Background:  Anti-HIV agents targeting CCR5 have shown significant potency in cell culture, primate models, and phase II clinical trials. HIV resistance to CCR5 antagonists in cell culture has been observed in the absence of coreceptor switch but is unclear whether inhibition of HIV-1 replication with a CCR5 antagonist will lead to an increased rate of emergence of CXCR4 variants depending on the cell culture conditions or the intrinsic capacity of a particular strain to switch coreceptor use after selective CCR5 drug pressure.

Methods:  R5 HIV-1 strains were evaluated for their susceptibility to CXCR4, CCR5, and reverse transcriptase inhibitors (AMD3100, Tak-779, and AZT, respectively) and cultured in lymphoid cells expressing high levels of CXCR4 and low levels of CCR5 in the absence or presence of these drugs. Cell cultures were passaged and prolonged for up to 200 days and syncytium formation was recorded weekly. Viral co-receptor use was evaluated in MT-2 cells and U87-CD4⁺ cells expressing the appropriate co-receptor at different times post infection.

Results:  Virus replication was reminiscent of slow replicating, non-syncytium-inducing phenotype but could be blocked by the reverse transcriptase inhibitor AZT or the CCR5 antagonist Tak-779. In the absence of drug pressure, 3 of 6 strains used were able to switch from the R5 to the X4 phenotype and showed increased replication rate. Co-receptor switch could be delayed by AZT or Tak-779. However, under similar drug pressure, outgrowth of virus could be detected faster in presence of Tak-779, but not in the presence of AZT and was concomitant to its ability to use CXCR4. Conversely, treatment with AMD3100 prevented the emergence of CXCR4-using virus. In peripheral blood mononuclear cells (CCR5⁺, CXCR4⁺), passage of HIV-1 for as long as 200 days in the presence of Tak-779 did not lead to co-receptor switch.

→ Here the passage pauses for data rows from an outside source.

(** ** Stable properties *)

(** A property of the state that a computation keeps. *)
Definition stable {S A} (P : S → Prop) (f : M S A) : Prop := ∀ s a s', P s → f s = Some (a, s') → P s'.

Section Stable.
Context {S : Type} (P : S → Prop).

Lemma stable_bind {A B} (f : M S A) (g : A → M S B) : stable P f → (∀ a, stable P (g a)) → stable P (f ≫= g).
Proof.
  intros Hf Hg s b s' HP H. unfold mbind, M_bind in H. destruct (f s) as [[a s1]|] eqn:E; [|done].
  by eapply Hg, H; eapply Hf, E.
Qed.
Lemma stable_ret {A} (a : A) : stable P (mret a).
Proof. intros s b s' HP [= _ <-]. done. Qed.
Lemma stable_get : stable P get.
Proof. intros s b s' HP [= _ <-]. done. Qed.
Lemma stable_gets {A} (f : S → A) : stable P (gets f).
Proof. intros s b s' HP [= _ <-]. done. Qed.
Lemma stable_get_bind {A} (k : S → M S A) : (∀ s, P s → stable P (k s)) → stable P (get ≫= k).
Proof. intros Hk s a s' HP H. by eapply (Hk s HP). Qed.
Lemma stable_put s : P s → stable P (put s).
Proof. intros HP s1 b s' _ [= _ <-]. done. Qed.
Lemma stable_undef {A} : stable P (undef : M S A).
Proof. done. Qed.
Lemma stable_lift {A} (o : option A) : stable P (lift o).
Proof. intros s b s' HP H. destruct o; [|done]. by injection H as _ <-. Qed.
Lemma stable_assert b : stable P (TN_ASSERT b).
Proof. destruct b; [apply stable_ret|apply stable_undef]. Qed.
Lemma stable_modify f : (∀ s, P s → P (f s)) → stable P (modify f).
Proof. intros Hf s b s' HP [= _ <-]. by apply Hf. Qed.

(** A call on a member: the property speaks of the member, or of the others only. *)
Lemma stable_zoom {T A} (Q : T → Prop) (rd : S → T) wr (f : M T A) :
  (∀ s, P s → Q (rd s)) → (∀ s t, P s → Q t → P (wr t s)) → stable Q f → stable P (zoom rd wr f).
Proof.
  intros Hr Hw Hf s a s' HP H. unfold zoom in H. destruct (f (rd s)) as [[b t]|] eqn:E; [|done].
  injection H as _ <-. apply Hw; [done|]. by eapply Hf, E; apply Hr.
Qed.
Lemma stable_true {A} (f : M S A) : stable (λ _, True) f.
Proof. done. Qed.
End Stable.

Conclusions:  Experimental conditions strongly determine the outcome of CCR5 drug pressure on the emergence of CXCR4-using virus. A lower replication rate (ie, AZT or Tak-779 vs no drug treatment) will slow co-receptor switch. However, under similar replication conditions (ie, AZT vs Tak-779) CCR5 drug pressure will induce a faster emergence of CXCR4-using HIV. A cell culture model of the evolution of HIV-1 co-receptor use may be relevant to assess the propensity of clinical isolates to develop drug resistance through a change in virus co-receptor.